IRAQ: UNITING AGAINST THE JIHADIS
by Amir Taheri
New York Post
October 20, 2006

BUT WORRIED THE AMERICANS WILL SPLIT

"By

"Slideshow Al Masri: Bloody ways winning new foes. Email

October 20, 2006 -- TALK to Iraqis these days, and you'll likely hear one thing: What are the Americans and Brits up to? The worry is that the U.S. and U.K. political mainstreams now regard the Iraq project as a disaster, with cut-and-run, or whistle-and-walk-away, the only options.

Most Iraqis regard the toppling of Saddam Hussein, the dismantling of his machinery of war and oppression and the introduction of pluralist politics to Iraq as an historic success. The issue is how to consolidate that victory, not to snatch defeat from its jaw. Those challenging this historic victory are enemies of both the Western democracies and the Iraqi people.

Iraq today is the central battlefield in the global war between two mutually exclusive visions of the future. Yet the jihadists now know they can't win on that battlefield. After three years of near-daily killings, often in the most horrible manner imaginable, they've failed to alter Iraq's political agenda. Nor have they won control of any territory or even broadened their constituency.

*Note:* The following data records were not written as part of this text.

(** Two documents with the same [_id] and different prices: the one
    that comes first is kept. *)
Lemma unique_configs_spec_witness :
  unique_configs ∅ [sample_config "a" 900 90 85; sample_config "b" 1000 90 85;
                    sample_config "a" 1400 50 50]
  = [sample_config "a" 900 90 85; sample_config "b" 1000 90 85]
  ∧ NoDup (Config._id
             <$> unique_configs ∅ [sample_config "a" 900 90 85;
                                   sample_config "b" 1000 90 85;
                                   sample_config "a" 1400 50 50])
  ∧ unique_configs ∅ [sample_config "a" 900 90 85; sample_config "b" 1000 90 85;
                      sample_config "a" 1400 50 50]
    `sublist_of` [sample_config "a" 900 90 85; sample_config "b" 1000 90 85;
                  sample_config "a" 1400 50 50].
Proof.
  split; [vm_compute; reflexivity|].
  pose proof (unique_configs_spec [sample_config "a" 900 90 85;
                                   sample_config "b" 1000 90 85;
                                   sample_config "a" 1400 50 50])
    as (Hnd & Hsub & _).
  by split.
Defined.

(** ** The fallback stages after an empty first query *)

Lemma py_max_mono (a b b' : Q) : b <= b' → py_max a b <= py_max a b'.
Proof.
  intros H. unfold py_max.
  destruct (Qltb_spec a b), (Qltb_spec a b'); lra.
Qed.

Lemma safe_purpose_thresholds_le (purpose : string) :
  safe_purpose_thresholds purpose <= purpose_thresholds purpose.
Proof.
  unfold safe_purpose_thresholds, purpose_thresholds. rewrite !purpose_match.
  repeat case_match; lra.
Qed.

The jihadists have suffered thousands of casualties, with many more captured by Coalition forces and the new Iraqi army and police. Despite more than 120 suicide operations, and countless attacks on civilian targets, the jihadists have been on the defensive since they lost their chief base at Fallujah last year. Their strategic weakness: They can't translate their killings into political gains inside Iraq.

They kill teachers and children, but schools stay open. They kill doctors and patients, but hospitals still function. They kill civil servants, but the ministries are crawling back into operation. They kidnap and murder foreign businessmen, but more keep coming. They massacre volunteers for the new army and police, but the lines of those wishing to join grow longer.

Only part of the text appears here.